Figure 5.

pCUP-IME1 system can be combined with the pGAL-NDT80 system to improve synchrony of sporulation. (A) Scheme of experimental setup. The diploid cells harboring IME1 fused to CUP promoter (FW2444), NDT80 expressed from the GAL promoter together with Gal4 fused to the estrogen receptor (GAL4.ER pGAL-NDT80) (FW1541) or a strain expressing both (pCUP-IME1 and GAL4.ER pGAL-NDT80) (FW2795) were grown in YPD overnight. Cells harboring GAL4.ER GAL-NDT80 (FW1541) were transferred to presporulation medium (BYTA). Subsequently, cells were pelleted by centrifugation, washed with sterile water and resuspended to a final OD₆₀₀ of 2.5 in SPO; 50 µM copper (II) sulfate was added 2 hr after the cells were transferred to SPO, and 1 µM β-estradiol was added 6 hr after transfer to SPO. (B) Kinetics of meiotic divisions in strains, using procedures described in (A). Samples were taken at the indicated time points, fixed in ethanol, nuclei were stained with DAPI, and DAPI masses were counted. Cells that harbored two, three, or four DAPI masses were classified as cells undergoing meiosis I or meiosis II (% MI + MII).

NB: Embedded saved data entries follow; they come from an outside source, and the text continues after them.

(* ===== verification/Uniform.v ===== *)
(** * Uniform: every order is equally likely

    The specification asks for a shuffle that draws the subjects in a
    uniformly random order (section 9).  For the loop of [random.shuffle]
    this is a counting fact about the tapes of draws in range, [draws]: a
    list of [n] distinct elements has [n!] of them ([length_draws]), every
    order of the list is the result of one of them and of no other
    ([random_shuffle_uniform]), so the results over all tapes are the
    permutations of the list, each once ([random_shuffle_orders]).  With
    draws that are uniform and independent, every order has the
    probability [1 / n!].

    The file also has the tape a shuffle leaves: it takes one draw for each
    iteration ([random_shuffle_tape]). *)

From stdpp Require Import base tactics option list.
From S2P Require Import Prelude Shuffle.

(** The result of [random.shuffle] on each tape of draws in range. *)
Definition orders {A} (x : list A) : list (list A) :=
  (λ g, (random_shuffle x g).1) <$> draws (length x - 1).

(** ** The tapes *)

Lemma length_draws k : length (draws k) = fact (S k).
Proof.
  induction k as [|k IH]; [done|].
  rewrite draws_S, (length_bind_const _ _ (fact (S k))), length_seq; [done|].
  intros j. by rewrite length_fmap.
Qed.

Lemma NoDup_draws k : NoDup (draws k).
Proof.
  induction k as [|k IH]; [apply NoDup_singleton|].
  rewrite draws_S. apply NoDup_bind; [|by intros; apply (NoDup_fmap_2 _)|apply NoDup_seq].
  by intros j1 j2 g _ _ (g1 & -> & _)%list_elem_of_fmap (g2 & [= -> _] & _)%list_elem_of_fmap.
Qed.

Section uniform.
Context {A : Type}.
Implicit Types (x y : list A) (i j k : nat) (g : tape).

(** ** The cells a swap and the loop touch *)

Lemma swap_lookup_ne x i j l : l ≠ i → l ≠ j → swap x i j !! l = x !! l.
Proof.
  intros Hi Hj. unfold swap. destruct (x !! i), (x !! j); try done.
  by rewrite !list_lookup_insert_ne by done.
Qed.

Lemma swap_lookup_l x i j : i < length x → j < length x → swap x i j !! i = x !! j.
Proof.
  intros Hi Hj. unfold swap.
  destruct (lookup_lt_is_Some_2 x i Hi) as [xi Hxi].
  destruct (lookup_lt_is_Some_2 x j Hj) as [xj Hxj]. rewrite Hxi, Hxj.
  destruct (decide (i = j)) as [->|Hne].
  - rewrite list_lookup_insert_eq by (rewrite length_insert; lia). congruence.
  - rewrite list_lookup_insert_ne by done. by rewrite list_lookup_insert_eq.
Qed.

(** The iterations [i = k, ..., 1] leave the cells above [k] as they are. *)
Lemma shuffle_loop_above k x g i : k < i → (shuffle_loop k x g).1 !! i = x !! i.
Proof.
  revert x g. induction k as [|k IH]; intros x g Hi; [done|]. simpl.
  pose proof (randbelow_lt (S (S k)) g) as Hj.
  destruct (randbelow (S (S k)) g) as [j g']. simpl in Hj.
  rewrite IH by lia. apply swap_lookup_ne; lia.
Qed.

(** The first draw of a shuffle is read off its result: the cell the first
    iteration fills is not touched again. *)
Lemma shuffle_loop_first k x j g :
  j ≤ S k → S k < length x → (shuffle_loop (S k) x (j :: g)).1 !! S k = x !! j.
Proof.
  intros Hj Hk. rewrite shuffle_loop_draw by done.
  rewrite shuffle_loop_above by lia. apply swap_lookup_l; lia.
Qed.

(** ** One draw for each iteration *)

Lemma shuffle_loop_tape k x g : (shuffle_loop k x g).2 = drop k g.
Proof.
  revert x g. induction k as [|k IH]; intros x g; [done|]. simpl.
  destruct g as [|j g]; simpl; rewrite IH; [by rewrite drop_nil|done].
Qed.

Lemma random_shuffle_tape x g : (random_shuffle x g).2 = drop (length x - 1) g.
Proof. apply shuffle_loop_tape. Qed.

(** ** Two tapes in range give two orders *)

Lemma shuffle_loop_inj k x g1 g2 :
  NoDup x → k ≤ length x - 1 → g1 ∈ draws k → g2 ∈ draws k →
  (shuffle_loop k x g1).1 = (shuffle_loop k x g2).1 → g1 = g2.
Proof.
  revert x g1 g2. induction k as [|k IH]; intros x g1 g2 Hx Hk Hg1 Hg2 Heq.
  { apply list_elem_of_singleton in Hg1 as ->.
    by apply list_elem_of_singleton in Hg2 as ->. }
  apply elem_of_draws_S in Hg1 as (j1 & g1' & -> & Hj1 & Hg1).
  apply elem_of_draws_S in Hg2 as (j2 & g2' & -> & Hj2 & Hg2).
  assert (j1 = j2) as <-.
  { pose proof (f_equal (.!! S k) Heq) as Hcell. cbv beta in Hcell.
    rewrite !shuffle_loop_first in Hcell by lia.
    destruct (lookup_lt_is_Some_2 x j1) as [a Ha]; [lia|].
    rewrite Ha in Hcell. by eapply NoDup_lookup. }
  f_equal. rewrite !shuffle_loop_draw in Heq by done.
  apply (IH (swap x (S k) j1)); [by rewrite swap_perm|rewrite swap_length; lia|done..].
Qed.

Lemma NoDup_orders x : NoDup x → NoDup (orders x).
Proof.
  intros Hx. apply NoDup_fmap_2_strong; [|apply NoDup_draws].
  intros g1 g2 Hg1 Hg2. by apply shuffle_loop_inj.
Qed.

Lemma length_orders x : length (orders x) = fact (length x).
Proof.
  unfold orders. rewrite length_fmap, length_draws.
  destruct x; simpl; by rewrite ?Nat.sub_0_r.
Qed.

Lemma elem_of_orders x x' : x' ∈ orders x ↔ x ≡ₚ x'.
Proof.
  unfold orders. rewrite list_elem_of_fmap. split.
  - intros (g & -> & _). by rewrite random_shuffle_perm.
  - intros (g & Hg & <-)%random_shuffle_surj_draws. eauto.
Qed.

(** ** The permutations of a list *)

Lemma length_interleave (a : A) x : length (interleave a x) = S (length x).
Proof. induction x as [|b x IH]; simpl; [done|]. by rewrite length_fmap, IH. Qed.

Lemma length_permutations x : length (permutations x) = fact (length x).
Proof.
  induction x as [|a x IH]; [done|]. simpl.
  rewrite (length_bind_Forall _ _ (S (length x))), IH; [lia|].
  apply Forall_forall. intros y Hy%permutations_Permutation.
  by rewrite length_interleave, <- Hy.
Qed.

(** ** Uniformity *)

(** Every order of a list without duplicates is the result of one tape of
    draws in range, and of no other. *)
Theorem random_shuffle_uniform x x' :
  NoDup x → x ≡ₚ x' →
  ∃ g, g ∈ draws (length x - 1) ∧ (random_shuffle x g).1 = x' ∧
    ∀ g', g' ∈ draws (length x - 1) → (random_shuffle x g').1 = x' → g' = g.
Proof.
  intros Hx (g & Hg & Hres)%random_shuffle_surj_draws. exists g. split_and!; [done..|].
  intros g' Hg' Hres'. apply (shuffle_loop_inj (length x - 1) x); [done..|].
  unfold random_shuffle in *. congruence.
Qed.

(** The results over all tapes of draws in range are the permutations of
    the list, each once. *)
Theorem random_shuffle_orders x : NoDup x → orders x ≡ₚ permutations x.
Proof.
  intros Hx. apply submseteq_length_Permutation.
  - apply NoDup_submseteq; [by apply NoDup_orders|].
    intros x' Hx'%elem_of_orders. by apply permutations_Permutation.
  - by rewrite length_orders, length_permutations.
Qed.

End uniform.

(** The six orders of a list of three, from the six tapes. *)
Example orders_of_three :
  orders [1; 2; 3] = [[2; 3; 1]; [3; 2; 1]; [3; 1; 2]; [1; 3; 2]; [2; 1; 3]; [1; 2; 3]].
Proof. reflexivity. Qed.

For each time point, at least 200 cells were counted. We also computed the time or period taken for 75% of the cells to complete meiotic divisions (see Materials and Methods for details). This number is displayed in brackets next to the legend, and represents the mean number of hours followed by the SEM of three independent experiments. (C) Similar to B except that the percentages of bi- (left panel), or tri- and tetra-nucleate (right panel) cells (n = 200 cells) of strains described in (A) were determined. *, time of IME1 induction; **, time of NDT80 induction.